Roughcast or pebbledash is a coarse plaster surface used on outside walls that consists of lime and sometimes cement mixed with sand, small gravel, and often pebbles or shells. The materials are mixed into a slurry and are then thrown at the working surface with a trowel or scoop. The idea is to maintain an even spread, free from lumps, ridges or runs and without missing any background. Roughcasting incorporates the stones in the mix whereas pebbledashing adds them on top.
According to the Encyclopædia Britannica Eleventh Edition (1910–1911), roughcast used to be a widespread exterior coating given to the walls of common dwellings and outbuildings, but it is now frequently employed for decorative effect on country houses, especially those built using timber framing (half timber).

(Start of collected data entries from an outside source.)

Lemma table_finds hinit names size len bs mem : 24 <= bucket_size hinit <= 2 ^ 15 -> Forall (short hinit) names -> fit hinit names size -> placed names size len bs -> in_table names size len bs mem ->
  represents (mk_hash bs size mem) names.
Proof.
  intros Hb Hns [Hs Hfit] Hpl [Ha Ht] key name Hk. unfold ngx_hash_find. cbn [hash_size buckets elements]. destruct (Z.eqb_spec size 0); [lia|]. pose proof (Z.mod_pos_bound key size Hs) as Hi.
  assert (Forall key_ok names) as Hok by (apply (Forall_impl _ _ _ Hns); by intros k [? _]). pose proof (bucket_keys_ok size (key mod size) names Hok) as Hks. pose proof (bytes_of_bounds _ Hks) as [Hb1 _].
  destruct (decide (bucket_load names size (key mod size) = 0)) as [E|E].
  - rewrite (pl_empty _ _ _ _ Hpl _ Hi E). cbn [mbind option_bind]. unfold bucket_load in E. destruct (bucket_keys size (key mod size) names); [done|]. cbn [length] in Hb1. lia.
  - destruct (pl_full _ _ _ _ Hpl _ Hi E) as [b Hbk]. rewrite Hbk. cbn [mbind option_bind]. destruct (Ht _ _ Hbk) as [T1 T2]. destruct (pl_range _ _ _ _ Hpl _ _ Hbk) as (R1 & R2 & R3). rewrite Z2Nat.id in * by lia.
    apply bucket_find_run; [done| |done|done|done|].
    + apply Forall_forall. intros k Hin. apply list_elem_of_filter in Hin as [_ Hin]. pose proof (short_size hinit Hb k (proj1 (Forall_forall _ _) Hns k Hin)). lia.
    + pose proof (fuel_enough mem b len (bytes_of (bucket_keys size (key mod size) names)) Ha R1) as F. unfold bucket_load in R3. lia.
Qed.
Lemma find_tail_run fuel heap f ks h tv name : represents h ks -> repr heap ks f -> wf f -> starless f -> (length name < fuel)%nat ->
  exists r, find_wc_tail fuel heap (mk_wc h tv) name = Some r /\ (r = look (starred f) (split_dots name) \/ look (starred f) (split_dots name) = 0 /\ r = tv).
Proof.
  revert f ks h tv name. induction fuel as [|fuel IH]; intros f ks h tv name Hh Hr Hf Hsl Hn; [lia|]. cbn [find_wc_tail wc_hash wc_value].
  destruct (before_dot_spec name) as [Hd Hs]. set (part := before_dot name) in *. destruct Hs as [E|E].
  { rewrite E, Nat.eqb_refl. rewrite E in Hd. rewrite (split_dotless _ Hd), look_of, starred_of. exists 0. split; [done|]. left. destruct (entry_of name f) as [[star v|[[star v]|] ch]|]; done. }
  destruct (Nat.eqb_spec (length part) (length name)) as [El|_]; [rewrite E, length_app in El; cbn in El; lia|].
  destruct (find_word heap h ks f part Hh Hr Hf) as (w & -> & Hw). cbn [mbind option_bind]. set (rest := drop (length part + 1) name) in *.
  assert (split_dots name = part :: split_dots rest) as -> by (rewrite E, split_app, (split_dotless _ Hd); done). rewrite look_of, starred_of.
  destruct (entry_of part f) as [e|] eqn:He; [|subst w; eexists; split; [done|]; by right]. destruct Hw as [Hw We]. pose proof (entry_word _ _ _ Hw We). destruct (Z.eqb_spec w 0); [done|]. cbn [negb].
  pose proof (starless_of _ _ _ Hsl He) as Hse. pose proof (split_nonempty rest) as Hne. destruct e as [star v|own ch]; cbn [repr_entry wf_entry starless_entry] in Hw, We, Hse; cbn [fmap option_fmap option_map starred_entry look_entry].
  - destruct We as [_ Hm]. subst w star. destruct (tagged_parts v 0 Hm) as (-> & _ & _); [lia|]. rewrite bool_decide_eq_false_2 by done. eexists. split; [done|]. left. cbn. lia.
  - destruct Hw as (a & h' & ks' & [_ Hm] & -> & Ha & Hh' & Hr'). destruct We as (_ & _ & Hch). destruct Hse as [_ Hsc].
    destruct (tagged_parts a (tag own) Hm) as (-> & _ & ->); [destruct own as [[[] ?]|]; cbn; lia|]. assert ((2 <=? tag own) = true) as -> by (by destruct own as [[[] ?]|]). rewrite Ha. cbn [mbind option_bind wc_value].
    rewrite bool_decide_eq_false_2 by done. destruct (IH ch ks' h' (own_value own) rest Hh' Hr' Hch Hsc) as (r & -> & Hrr); [unfold rest; rewrite length_drop; rewrite E, length_app in Hn; cbn in Hn; rewrite E, length_app; cbn; lia|]. cbn [mbind option_bind].
    assert (own_value (match own with Some (_, v) => Some (true, v) | None => None end) = own_value own) as -> by (by destruct own as [[? ?]|]).
    eexists. split; [done|]. left. destruct Hrr as [-> |[-> ->]]; [by destruct (Z.eqb_spec (look (starred ch) (split_dots rest)) 0) as [-> |]|]. rewrite Z.eqb_refl. by case_match.
Qed.
(* ===== verification/NgxHttpRequest.v ===== *)
(** The request object the HTTP parsers work on, the buffer they read, and the
    loop they share.

    Sources: src/http/ngx_http_request.h (the fields of [ngx_http_request_t]
    the parsers use, the codes), src/http/ngx_http_parse.c (the [usual] table
    and the string comparison macros).

    A pointer into the buffer is an offset from [b->start]; [None] is [NULL].
    The three line parsers (request line, header line, status line) have the
    same shape: a [for] loop over the bytes from [b->pos] to [b->last] around a
    [switch] on the state, which a later call resumes with more bytes in the
    buffer.  [line_loop] is that loop; its lemmas are proved once, for every
    parser that implements the [LineParser] interface. *)

From S2P Require Import Prelude NgxEscape.

Open Scope Z_scope.

(** * Codes *)

Definition NGX_HTTP_PARSE_HEADER_DONE : Z := 1.
Definition NGX_HTTP_PARSE_INVALID_METHOD : Z := 10.
Definition NGX_HTTP_PARSE_INVALID_REQUEST : Z := 11.
Definition NGX_HTTP_PARSE_INVALID_09_METHOD : Z := 12.
Definition NGX_HTTP_PARSE_INVALID_HEADER : Z := 13.

Definition NGX_HTTP_GET : Z := 0x0002.
Definition NGX_HTTP_HEAD : Z := 0x0004.
Definition NGX_HTTP_POST : Z := 0x0008.
Definition NGX_HTTP_PUT : Z := 0x0010.
Definition NGX_HTTP_DELETE : Z := 0x0020.
Definition NGX_HTTP_MKCOL : Z := 0x0040.
Definition NGX_HTTP_COPY : Z := 0x0080.
Definition NGX_HTTP_MOVE : Z := 0x0100.
Definition NGX_HTTP_OPTIONS : Z := 0x0200.
Definition NGX_HTTP_PROPFIND : Z := 0x0400.
Definition NGX_HTTP_PROPPATCH : Z := 0x0800.
Definition NGX_HTTP_LOCK : Z := 0x1000.
Definition NGX_HTTP_UNLOCK : Z := 0x2000.
Definition NGX_HTTP_PATCH : Z := 0x4000.
Definition NGX_HTTP_TRACE : Z := 0x8000.

Definition NGX_HTTP_LC_HEADER_LEN : Z := 32.

(** * The request *)

Abbreviation ptr := (option Z).

(** The fields of [ngx_http_request_t] the parsers read and write;
    [http_minor] and [http_major] are 16-bit fields, [upstream] stands for
    [r->upstream != NULL]. *)
Record ngx_http_request_t := mk_request {
  r_request_start : ptr;
  r_request_end : ptr;
  r_method_end : ptr;
  r_schema_start : ptr;
  r_schema_end : ptr;
  r_host_start : ptr;
  r_host_end : ptr;
  r_port_start : ptr;
  r_port_end : ptr;
  r_uri_start : ptr;
  r_uri_end : ptr;
  r_uri_ext : ptr;
  r_args_start : ptr;
  r_http_protocol_data : ptr;
  r_header_name_start : ptr;
  r_header_name_end : ptr;
  r_header_start : ptr;
  r_header_end : ptr;
  r_method : Z;
  r_http_minor : Z;
  r_http_major : Z;
  r_http_version : Z;
  r_complex_uri : bool;
  r_quoted_uri : bool;
  r_plus_in_uri : bool;
  r_space_in_uri : bool;
  r_invalid_header : bool;
  r_upstream : bool;
  r_state : Z;
  r_header_hash : Z;
  r_lowcase_index : Z;
  r_lowcase_header : list Z;
}.

#[export] Instance eta_request : EtaRecord ngx_http_request_t := fun r =>
  mk_request (r_request_start r) (r_request_end r) (r_method_end r) (r_schema_start r) (r_schema_end r) (r_host_start r) (r_host_end r) (r_port_start r) (r_port_end r)
    (r_uri_start r) (r_uri_end r) (r_uri_ext r) (r_args_start r) (r_http_protocol_data r) (r_header_name_start r) (r_header_name_end r) (r_header_start r) (r_header_end r) (r_method r) (r_http_minor r) (r_http_major r) (r_http_version r) (r_complex_uri r) (r_quoted_uri r) (r_plus_in_uri r) (r_space_in_uri r) (r_invalid_header r) (r_upstream r) (r_state r) (r_header_hash r) (r_lowcase_index r) (r_lowcase_header r).

#[export] Instance set_request_start : FieldSetter r_request_start := ltac:(field_setter).
#[export] Instance set_request_end : FieldSetter r_request_end := ltac:(field_setter).
#[export] Instance set_method_end : FieldSetter r_method_end := ltac:(field_setter).
#[export] Instance set_schema_start : FieldSetter r_schema_start := ltac:(field_setter).
#[export] Instance set_schema_end : FieldSetter r_schema_end := ltac:(field_setter).
#[export] Instance set_host_start : FieldSetter r_host_start := ltac:(field_setter).
#[export] Instance set_host_end : FieldSetter r_host_end := ltac:(field_setter).
#[export] Instance set_port_start : FieldSetter r_port_start := ltac:(field_setter).
#[export] Instance set_port_end : FieldSetter r_port_end := ltac:(field_setter).
#[export] Instance set_uri_start : FieldSetter r_uri_start := ltac:(field_setter).
#[export] Instance set_uri_end : FieldSetter r_uri_end := ltac:(field_setter).
#[export] Instance set_uri_ext : FieldSetter r_uri_ext := ltac:(field_setter).
#[export] Instance set_args_start : FieldSetter r_args_start := ltac:(field_setter).
#[export] Instance set_http_protocol_data : FieldSetter r_http_protocol_data := ltac:(field_setter).
#[export] Instance set_header_name_start : FieldSetter r_header_name_start := ltac:(field_setter).
#[export] Instance set_header_name_end : FieldSetter r_header_name_end := ltac:(field_setter).
#[export] Instance set_header_start : FieldSetter r_header_start := ltac:(field_setter).
#[export] Instance set_header_end : FieldSetter r_header_end := ltac:(field_setter).
#[export] Instance set_method : FieldSetter r_method := ltac:(field_setter).
#[export] Instance set_http_minor : FieldSetter r_http_minor := ltac:(field_setter).
#[export] Instance set_http_major : FieldSetter r_http_major := ltac:(field_setter).
#[export] Instance set_http_version : FieldSetter r_http_version := ltac:(field_setter).
#[export] Instance set_complex_uri : FieldSetter r_complex_uri := ltac:(field_setter).
#[export] Instance set_quoted_uri : FieldSetter r_quoted_uri := ltac:(field_setter).
#[export] Instance set_plus_in_uri : FieldSetter r_plus_in_uri := ltac:(field_setter).
#[export] Instance set_space_in_uri : FieldSetter r_space_in_uri := ltac:(field_setter).
#[export] Instance set_invalid_header : FieldSetter r_invalid_header := ltac:(field_setter).
#[export] Instance set_upstream : FieldSetter r_upstream := ltac:(field_setter).
#[export] Instance set_state : FieldSetter r_state := ltac:(field_setter).
#[export] Instance set_header_hash : FieldSetter r_header_hash := ltac:(field_setter).
#[export] Instance set_lowcase_index : FieldSetter r_lowcase_index := ltac:(field_setter).
#[export] Instance set_lowcase_header : FieldSetter r_lowcase_header := ltac:(field_setter).
(** * The parser *)

Definition request_step (mac : str_macros) (mem : list Z) (p ch : Z)
  (s : request_line_vars) : option request_result :=
  let '(state, r) := s in
  match state with
  | sw_start => Some (case_start p ch r)
  | sw_method => case_method mac mem p ch r
  | sw_spaces_before_uri => Some (case_spaces_before_uri p ch r)
  | sw_schema => Some (case_schema p ch r)
  | sw_schema_slash => Some (case_schema_slash p ch r)
  | sw_schema_slash_slash => Some (case_schema_slash_slash p ch r)
  | sw_host => Some (case_host p ch r)
  | sw_port => Some (case_port p ch r)
  | sw_host_http_09 => Some (case_host_http_09 p ch r)
  | sw_after_slash_in_uri => Some (case_after_slash_in_uri p ch r)
  | sw_check_uri => Some (case_check_uri p ch r)
  | sw_check_uri_http_09 => Some (case_check_uri_http_09 p ch r)
  | sw_uri => Some (case_uri p ch r)
  | sw_http_09 => Some (case_http_09 p ch r)
  | sw_http_H => Some (case_http_H p ch r)
  | sw_http_HT => Some (case_http_HT p ch r)
  | sw_http_HTT => Some (case_http_HTT p ch r)
  | sw_http_HTTP => Some (case_http_HTTP p ch r)
  | sw_first_major_digit => Some (case_first_major_digit p ch r)
  | sw_major_digit => Some (case_major_digit p ch r)
  | sw_first_minor_digit => Some (case_first_minor_digit p ch r)
  | sw_minor_digit => Some (case_minor_digit p ch r)
  | sw_spaces_after_digit => Some (case_spaces_after_digit p ch r)
  | sw_almost_done => Some (case_almost_done p ch r)
  end.

(** From the label [done] on; [p] is the offset of the line feed. *)
Definition request_done (p : Z) (r : ngx_http_request_t) : Z * ngx_http_request_t :=
  let r := match r_request_end r with
           | None => r <| r_request_end := Some p |>
           | Some _ => r
           end in
  let r := r <| r_http_version := r_http_major r * 1000 + r_http_minor r |>
             <| r_state := 0 |> in
  if (r_http_version r =? 9) && negb (r_method r =? NGX_HTTP_GET)
  then (NGX_HTTP_PARSE_INVALID_09_METHOD, r)
  else (NGX_OK, r).

(** The [switch] looks back at the method token only. *)
Lemma request_step_local mac mem mem' p ch s :
  0 <= p < Z.of_nat (length mem) ->
  request_step mac (mem ++ mem') p ch s = request_step mac mem p ch s.
Proof.
  intros Hp. destruct s as [[] r]; try done. cbn. unfold case_method.
  destruct (ch =? _); [|done]. cbn. destruct (r_request_start r) as [m|]; [|done].
  cbn. by rewrite slice_app by lia.
Qed.

#[export] Instance request_parser (mac : str_macros) : LineParser request_line_vars := {
  line_step := request_step mac;
  line_step_local := request_step_local mac;
}.

Abbreviation request_loop mac := (line_loop (H := request_parser mac)).

(** What follows the loop. *)
Definition request_return (b : ngx_buf_t) (p : Z) (res : request_result)
  : option (Z * ngx_http_request_t * ngx_buf_t) :=
  match res with
  | Continue (state, r) =>
      Some (NGX_AGAIN, r <| r_state := request_state_code state |>,
            mk_buf (b_mem b) p (b_last b))
  | Goto_done (_, r) =>
      let '(rc, r) := request_done p r in
      Some (rc, r, mk_buf (b_mem b) (p + 1) (b_last b))
  | Goto_header_done _ => None
  | Return rc (_, r) => Some (rc, r, b)
  end.

Definition ngx_http_parse_request_line (mac : str_macros) (r : ngx_http_request_t)
  (b : ngx_buf_t) : option (Z * ngx_http_request_t * ngx_buf_t) :=
  state ← request_state_of (r_state r);
  bytes ← slice (b_mem b) (b_pos b) (b_last b);
  '(p, res) ← request_loop mac (b_mem b) (b_pos b) bytes (state, r);
  request_return b p res.

(** A whole line in one buffer, for a fresh request. *)
Definition parse_line (line : list Z) : option (Z * ngx_http_request_t * ngx_buf_t) :=
  ngx_http_parse_request_line portable_macros request0
    (mk_buf line 0 (Z.of_nat (length line))).

Example parse_get :
  (fun '(rc, r, b) => (rc, r_method r, r_uri_start r, r_args_start r, r_uri_end r,
                       r_uri_ext r, r_http_version r, b_pos b))
  <$> parse_line (cstr "GET /a/b.html?x=1 HTTP/1.1" ++ [CR; LF]) =
  Some (NGX_OK, NGX_HTTP_GET, Some 4, Some 14, Some 17, Some 9, 1001, 28).
Proof. reflexivity. Qed.
Lemma header_loop_codes au mem p l s q rc s' :
  header_loop au mem p l s = Some (q, Return rc s') -> rc = NGX_HTTP_PARSE_INVALID_HEADER.
Proof.
  revert p s. induction l as [|ch l IH]; intros p s; cbn [line_loop line_step header_parser];
    [done|].
  destruct (header_step au mem p ch s) as [[]|] eqn:E; try done; [apply IH|].
  intros [= -> -> ->]. by eapply header_step_codes.
Qed.

(** What the caller uses of a result: the position when the line or the
    header is complete or more bytes are needed, and the saved loop variables
    when a later call or the caller reads them. *)
Definition header_outcome (x : option (Z * ngx_http_request_t * ngx_buf_t))
  : option (Z * ngx_http_request_t * option ngx_buf_t) :=
  '(rc, r, b) ← x;
  if rc =? NGX_HTTP_PARSE_INVALID_HEADER then Some (rc, save_vars 0 0 0 r, None)
  else if rc =? NGX_HTTP_PARSE_HEADER_DONE then Some (rc, save_vars 0 0 0 r, Some b)
  else Some (rc, r, Some b).

(** C14: header parsing is resumable: [NGX_AGAIN] saves the state, the hash
    and the index so that the next call, with more bytes in the buffer, ends
    as one call on all the bytes would; every other result is final. *)
Theorem header_line_resumes au r mem1 mem2 pos rc r1 b1 :
  let parse r mem pos :=
    ngx_http_parse_header_line r (mk_buf mem pos (Z.of_nat (length mem))) au in
  parse r mem1 pos = Some (rc, r1, b1) ->
  if decide (rc = NGX_AGAIN)
  then header_outcome (parse r (mem1 ++ mem2) pos) =
       header_outcome (parse r1 (mem1 ++ mem2) (b_pos b1))
  else header_outcome (parse r (mem1 ++ mem2) pos) =
       header_outcome (Some (rc, r1,
         mk_buf (mem1 ++ mem2) (b_pos b1) (Z.of_nat (length (mem1 ++ mem2))))).
Proof.
  intros parse. subst parse. cbn beta. unfold ngx_http_parse_header_line.
  cbn [b_mem b_pos b_last].
  destruct (header_state_of (r_state r)) as [st|] eqn:Est; cbn [mbind option_bind]; [|done].
  destruct (slice mem1 pos _) as [l|] eqn:Hl; cbn [mbind option_bind]; [|done].
  destruct (slice_grow _ mem2 _ _ Hl) as [Hw Hr]. rewrite Hw. cbn [mbind option_bind].
  pose proof (slice_bounds _ _ _ _ Hl) as (Hb & _ & Hlen).
  rewrite line_loop_chunks by lia.
  destruct (header_loop au mem1 pos l _) as [[p' [s|s|s|rc' s]]|] eqn:E;
    cbn [mbind option_bind header_return]; [| | | |done]; intros [= <- <- <-]; cbn [b_pos].
  - apply line_loop_pos in E. replace p' with (Z.of_nat (length mem1)) by lia.
    rewrite decide_True by done.
    set (f := fun s' => s' <| hv_r := save_vars (header_state_code (hv_state s)) (hv_hash s)
                                       (hv_i s) (hv_r s') |>).
    change ((hv_r s) <| r_state := header_state_code (hv_state s) |>
      <| r_header_hash := hv_hash s |> <| r_lowcase_index := hv_i s |>) with (hv_r (f s)).
    change (r_state (hv_r (f s))) with (header_state_code (hv_state s)).
    rewrite header_state_of_code, Hr. cbn [mbind option_bind].
    change (mk_hvars _ _ _ (hv_r (f s))) with (f s).
    rewrite (line_loop_map f) by (intros; apply header_step_saved).
    destruct (header_loop au (mem1 ++ mem2) _ mem2 _) as [[q [s2|s2|s2|rc2 s2]]|] eqn:E2;
      cbn; try done.
    by apply header_loop_codes in E2 as ->.
  - by rewrite decide_False.
  - by rewrite decide_False.
  - apply header_loop_codes in E as ->. by rewrite decide_False.
Qed.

Variety can be obtained on the surface of the wall by small pebbles of different colors, and in the Tudor period fragments of glass were sometimes embedded.
Though it is an occasional home-design fad, its general unpopularity in the UK today is estimated to reduce the value of a property by up to 5%.
According to the Encyclopædia Britannica Eleventh Edition, the central tower of St Albans Cathedral, built with Roman tiles from Verulamium, was covered with roughcast believed to be as old as the building. The roughcast was removed around 1870.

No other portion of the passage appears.